> [Work task]
From the entries that follow, reproduce exactly and only the lines from the line with "match n_cell with" to the line with "ec_n ← reading", endpoints included.
* * * * *
(* ===== verification/Compatibility.v ===== *)
(** * Old and new conventions of polyhedral elements: [maia/algo/seq/compatibility.py]

    In the trees of CGNS 3 the connectivity of polyhedral elements is interlaced with the sizes of the elements,
    and some tools number the cells and the faces from 1 and have no sign in the faces of the cells; in CGNS 4 the
    connectivity is indexed by offsets.  The two conversions of a tree, with [pe_to_nface] and [nface_to_pe] of
    [maia/algo/part/ngon_tools/_ngon_tools.py] on the nodes of a zone and the dispatch of [maia/algo/indexing.py].
    The arrays are changed in place: the functions are state transformers on the zone. *)
From S2P Require Import Prelude PyUtils NpUtils Values Conventions Fnmatch Tree Parsers Walkers Search Sids Refs Presets NGonTools MaiaNodes Joins FixTree.

Local Open Scope Z_scope.

Module Compatibility.
Import NpUtils Values Tree Walkers Search Sids Refs Presets MaiaNodes Joins FixTree.

(** ** Arrays of the nodes *)

(** The kernels are compiled for the two types of integers, and for arguments of the same type. *)
Definition kernel_type (t u : cgns_type) : py cgns_type :=
  if bool_decide (t = u /\ t ∈ [T_I4; T_I8]) then Ret t else Raise TypeError.
(** The type of an operation on two arrays of integers. *)
Definition promote (t u : cgns_type) : cgns_type := match t, u with T_I4, T_I8 => T_I8 | _, _ => t end.

Definition put_array (name : string) (a : nparray) : st () := on_first (fun c => match_name c name) (put_raw (Some a)).
(** An operation in place on the elements of an array. *)
Definition map_raw (f : Z -> Z) : st () := fun n =>
  match get_raw n with
  | Some a => put_raw (Some (NpArray (a_type a) (a_shape a) (a_fcontiguous a) (map f (a_data a)))) n
  | None => (n, Raise TypeError)
  end.
Definition map_array (name : string) (f : Z -> Z) : st () := on_first (fun c => match_name c name) (map_raw f).
Definition rm_all (name : string) : st () := fun n => (rm_children_from_predicate (fun c => match_name c name) n, Ret ()).

Section compatibility.
(** The numbers 3.1 and 4.2 are given by their codes. *)
Context `{ArrayEqual} (to_float32 : Z -> Z) (astype : cgns_type -> cgns_type -> Z -> Z) (version_3 version_4 : Z).

(** The node that [NGonNode] or [NFaceNode] returns, in the zone. *)
Definition element_named (name : string) (n : node) : bool := match is_element name n with Ret b => b | Raise _ => false end.
Definition on_element {A} (name : string) (f : st A) : st A := on_first (element_named name) f.

(** ** Connectivity of an element node *)

Definition ints_at (name : string) : st nparray := v ← reading (fun n => raw_child n name); st_lift (array_of v).
Definition indexed_to_interleaved_connectivity : st () :=
  offset ← ints_at "ElementStartOffset";
  connec ← ints_at "ElementConnectivity";
  t ← st_lift (kernel_type (a_type offset) (a_type connec));
  l ← st_lift (indexed_to_interlaced (a_data offset) (a_data connec));
  _ ← put_array "ElementConnectivity" (vec t l);
  rm_child (Some (fun c => match_name c "ElementStartOffset")).

Definition new_array (name : string) (t : cgns_type) (l : list Z) : st () := under (new_DataArray to_float32 astype name (PArray (vec t l)) None).
Definition interlaced_to_indexed_connectivity : st () :=
  n_elem ← reading Element_Size;
  connec ← ints_at "ElementConnectivity";
  t ← st_lift (kernel_type (a_type connec) (a_type connec));
  r ← st_lift (interlaced_to_indexed n_elem (a_data connec));
  _ ← new_array "ElementStartOffset" t r.1;
  put_array "ElementConnectivity" (vec t r.2).

(** The kernel of [layouts.pybind.cpp]: the number of vertices of each type of element, then the loop, which reads
    the type of an element at its offset. *)
Definition n_vtx_per_type : list Z :=
  [-1; -1; 1; 2; 3; 3; 6; 4; 8; 9; 4; 10; 5; 14; 6; 15; 18; 8; 20; 27; -1; 13; -1; -1; 4; 9; 10; 12; 16; 16; 20; 21; 29; 30; 24; 38; 40; 32; 56; 64;
   5; 12; 15; 16; 25; 22; 34; 35; 29; 50; 55; 33; 66; 75; 44; 98; 125].
Fixpoint mixed_eso (n_cell : nat) (connec : list Z) (pos : Z) : py (list Z) :=
  match n_cell with
  | O => Ret []
  | S n_cell' =>
      kind ← NGonTools.c_get connec pos;
      nv ← NGonTools.c_get n_vtx_per_type kind;
      rest ← mixed_eso n_cell' connec (pos + nv + 1);
      Ret (pos + nv + 1 :: rest)
  end.
Definition create_mixed_elts_eso : st () :=
  ec_n ← reading (fun n => get_node_from_name n "ElementConnectivity" no_kw);
  ec ← st_lift (v ← raw_of ec_n; of_option AttributeError v);
  n_elem ← reading Element_Size;
  _ ← st_lift (if bool_decide (n_elem + 1 < 0) then Raise ValueError else Ret ());
  t ← st_lift (kernel_type (a_type ec) (a_type ec));
  _ ← st_lift (if bool_decide (n_elem + 1 = 0) then Raise UndefinedBehavior else Ret ());
  eso ← st_lift (mixed_eso (Z.to_nat n_elem) (a_data ec) 0);
  new_array "ElementStartOffset" t (0 :: eso).

(** ** ParentElements and NFace *)

(** [get_ngon_pe_local] on a node: the array itself when the cells are numbered from 1. *)
Definition get_ngon_pe_local (ngon_node : node) : py nparray :=
  name ← Element_CGNSName ngon_node;
  _ ← py_assert (bool_decide (name = "NGON_n"));
  pe_n ← get_child_from_name ngon_node "ParentElements" no_kw;
  pe_n ← of_option RuntimeError pe_n;
  pe_val ← of_option AttributeError (get_raw pe_n);
  if bool_decide (a_data pe_val = []) then Ret pe_val else
  rows ← range_of (Some pe_val);
  er ← Element_Range ngon_node;
  last_face ← elem er 1;
  b ← NGonTools.pe_is_shifted last_face rows;
  if (b : bool) then
    er ← array_of er;
    Ret (NpArray (promote (a_type pe_val) (a_type er)) (a_shape pe_val) (a_fcontiguous pe_val) (map (NGonTools.unshift last_face) (a_data pe_val)))
  else Ret pe_val.

Definition bounds_of (range : value) : py (Z * Z) := first ← elem range 0; last ← elem range 1; Ret (first, last).
(** [pe_to_nface] of a partitioned zone *)
Definition pe_to_nface (remove_PE : bool) : st () :=
  ngon_node ← reading Zone_NGonNode;
  er ← st_lift (raw_child ngon_node "ElementRange");
  pe ← st_lift (v ← raw_child ngon_node "ParentElements"; array_of v);
  ngon_range ← st_lift (bounds_of er);
  rows ← st_lift (range_of (Some pe));
  r ← st_lift (NGonTools.pe_to_nface ngon_range rows);
  local_pe ← st_lift (get_ngon_pe_local ngon_node);
  t ← st_lift (kernel_type (a_type local_pe) (a_type local_pe));
  let '((min_cell, max_cell), nface_eso, nface_ec) := r in
  cell_gnum ← reading (fun zone => getGlobalNumbering zone (Some "Cell"));
  _ ← under (then_fill
        (new_NFaceElements to_float32 astype "NFaceElements" (Some (PArray (vec T_I4 [min_cell; max_cell])))
           (Some (PArray (vec t nface_eso))) (Some (PArray (vec t nface_ec))))
        (match cell_gnum with
         | None => mret ()
         | Some g => v ← st_lift (v ← get_value g false; arg_of v); newGlobalNumbering to_float32 [("Element", v)]
         end));
  if remove_PE then on_element "NGON_n" (rm_all "ParentElements") else mret ().

(** [nface_to_pe] of a partitioned zone *)
Definition nface_to_pe (remove_NFace : bool) : st () :=
  ngon_node ← reading Zone_NGonNode;
  nface_node ← reading Zone_NFaceNode;
  cell_face_idx ← st_lift (v ← raw_child nface_node "ElementStartOffset"; array_of v);
  cell_face ← st_lift (v ← raw_child nface_node "ElementConnectivity"; array_of v);
  ngon_range ← st_lift (v ← Element_Range ngon_node; bounds_of v);
  nface_range ← st_lift (v ← Element_Range nface_node; bounds_of v);
  t ← st_lift (kernel_type (a_type cell_face_idx) (a_type cell_face));
  local_pe ← st_lift (NGonTools.nface_to_pe ngon_range nface_range (a_data cell_face_idx) (a_data cell_face));
  _ ← on_element "NGON_n" (under (new_DataArray to_float32 astype "ParentElements"
        (PArray (NpArray t [zlen local_pe; 2] true (NGonTools.columns local_pe))) None));
  if remove_NFace then rm_child (Some (element_named "NFACE_n")) else mret ().

(** [maia.algo.pe_to_nface] without a communicator, on a zone *)
Definition pe_to_nface_of_zone : st () :=
  d ← reading (fun zone => getDistribution zone None);
  match d with Some _ => st_raise AssertionError | None => pe_to_nface false end.

(** ** Loops on zones *)

Definition zones_iterator (f : st ()) : st () := fun t =>
  if bool_decide (get_label t = "Zone_t") then f t
  else if bool_decide (get_label t = "CGNSBase_t") then on_children (with_label "Zone_t") f t
  else if bool_decide (get_label t = "CGNSTree_t") then on_chain [with_label "CGNSBase_t"; with_label "Zone_t"] f t
  else (t, Raise ValueError).

Definition enforce_ngon_pe_local : st () :=
  zones_iterator (fun zone =>
    match Zone_NGonNode zone with
    | Raise RuntimeError => (zone, Ret ())
    | Raise e => (zone, Raise e)
    | Ret ngon_node =>
        (pe_n ← st_lift (get_child_from_name ngon_node "ParentElements" no_kw);
         pe ← st_lift (get_ngon_pe_local ngon_node);
         on_element "NGON_n" (put_array "ParentElements" pe)) zone
    end).

(** ** From the new conventions to the old ones *)

Definition zone_new_to_old (full_onera_compatibility : bool) : st () :=
  t ← reading Zone_Type;
  if negb (is_text t "Unstructured") then mret () else
  has_ngon ← reading Zone_has_ngon_elements;
  if (has_ngon : bool) then
    has_nface ← reading Zone_has_nface_elements;
    ngon ← reading Zone_NGonNode;
    ngon_range ← st_lift (raw_child ngon "ElementRange");
    _ ← (if (has_nface : bool) then
           nface ← reading Zone_NFaceNode;
           _ ← st_lift (raw_child nface "ElementRange"); _ ← st_lift (raw_child nface "ElementConnectivity"); mret ()
         else mret ());
    _ ← (if full_onera_compatibility then
           pe_node ← st_lift (get_child_from_name ngon "ParentElements" no_kw);
           _ ← match pe_node with
               | None => mret ()
               | Some _ => pe ← st_lift (get_ngon_pe_local ngon); on_element "NGON_n" (put_array "ParentElements" pe)
               end;
           if (has_nface : bool) then
             _ ← on_element "NFACE_n" (map_array "ElementConnectivity" Z.abs);
             first ← st_lift (elem ngon_range 0);
             on_element "NFACE_n" (map_array "ElementConnectivity" (fun x => x + (- first + 1)))
           else mret ()
         else mret ());
    _ ← on_element "NGON_n" indexed_to_interleaved_connectivity;
    if (has_nface : bool) then on_element "NFACE_n" indexed_to_interleaved_connectivity else mret ()
  else on_children (element_named "MIXED") (rm_all "ElementStartOffset").

Definition set_version (code : Z) : st () := on_first (with_label "CGNSLibraryVersion_t") (set_value to_float32 (PFloat code)).
Definition poly_new_to_old (full_onera_compatibility : bool) : st () :=
  _ ← set_version version_3; on_zones (zone_new_to_old full_onera_compatibility).

(** ** From the old conventions to the new ones *)

(** The range of the cells: that of the NFace node, or the one that follows the faces. *)
Definition cell_range (zone : node) (ngon_range : value) (nface_range : option value) : py (Z * Z) :=
  match nface_range with
  | Some r => bounds_of r
  | None => last ← elem ngon_range 1; n_cell ← Zone_n_cell zone; Ret (last + 1, last + n_cell)
  end.
(** The numbers of an array are those of a range, or they start at 1 and are shifted. *)
Definition fix_parents (range : Z * Z) (pe : nparray) : st () :=
  let pe_no_0 := filter (fun x => 0 < x) (a_data pe) in
  min_pe ← st_lift (py_min pe_no_0);
  max_pe ← st_lift (py_max pe_no_0);
  if bool_decide (min_pe = range.1 /\ max_pe = range.2) then mret ()
  else if bool_decide (min_pe <> 1) then st_raise RuntimeError
  else on_element "NGON_n" (map_array "ParentElements" (fun x => x + (range.1 - 1) * (if bool_decide (0 < x) then 1 else 0))).
Definition fix_faces (ngon_range : Z * Z) (nface_connec : nparray) : st () :=
  let abs_nf := map Z.abs (a_data nface_connec) in
  min_nf ← st_lift (py_min abs_nf);
  max_nf ← st_lift (py_max abs_nf);
  if bool_decide (min_nf = ngon_range.1 /\ max_nf = ngon_range.2) then mret ()
  else if bool_decide (min_nf <> 1) then st_raise RuntimeError
  else on_element "NFACE_n" (map_array "ElementConnectivity" (fun x => (Z.abs x + (ngon_range.1 - 1)) * Z.sgn x)).

Definition zone_old_to_new : st () :=
  t ← reading Zone_Type;
  if negb (is_text t "Unstructured") then mret () else
  has_ngon ← reading Zone_has_ngon_elements;
  if (has_ngon : bool) then
    has_nface ← reading Zone_has_nface_elements;
    ngon ← reading Zone_NGonNode;
    ngon_range ← st_lift (raw_child ngon "ElementRange");
    nface_range ← (if (has_nface : bool) then nface ← reading Zone_NFaceNode; r ← st_lift (raw_child nface "ElementRange"); mret (Some r)
                   else mret None);
    _ ← on_element "NGON_n" interlaced_to_indexed_connectivity;
    pe_node ← st_lift (get_child_from_name ngon "ParentElements" no_kw);
    _ ← match pe_node with
        | None => mret ()
        | Some pe_node =>
            range ← reading (fun zone => cell_range zone ngon_range nface_range);
            pe ← st_lift (array_of (get_raw pe_node));
            fix_parents range pe
        end;
    if (has_nface : bool) then
      nface_connec ← on_element "NFACE_n" (ints_at "ElementConnectivity");
      range ← reading (fun zone => cell_range zone ngon_range nface_range);
      let n_cell := range.2 - range.1 in
      lowest ← st_lift (py_min (a_data nface_connec));
      if bool_decide (lowest < 0 \/ n_cell = 1) then
        _ ← on_element "NFACE_n" interlaced_to_indexed_connectivity;
        nface_connec ← on_element "NFACE_n" (ints_at "ElementConnectivity");
        faces ← st_lift (bounds_of ngon_range);
        fix_faces faces nface_connec
      else
        _ ← rm_child (Some (element_named "NFACE_n"));
        if is_none pe_node then st_raise RuntimeError else
        first ← st_lift (elem ngon_range 0);
        if bool_decide (first <> 1) then st_raise NotImplementedError else
        pe_to_nface_of_zone
    else mret ()
  else on_children (element_named "MIXED") create_mixed_elts_eso.
Definition poly_old_to_new : st () :=
  _ ← set_version version_4; on_zones zone_old_to_new.
End compatibility.
End Compatibility.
* * * * *
> [Answer to the exercise]
  match n_cell with
  | O => Ret []
  | S n_cell' =>
      kind ← NGonTools.c_get connec pos;
      nv ← NGonTools.c_get n_vtx_per_type kind;
      rest ← mixed_eso n_cell' connec (pos + nv + 1);
      Ret (pos + nv + 1 :: rest)
  end.
Definition create_mixed_elts_eso : st () :=
  ec_n ← reading (fun n => get_node_from_name n "ElementConnectivity" no_kw);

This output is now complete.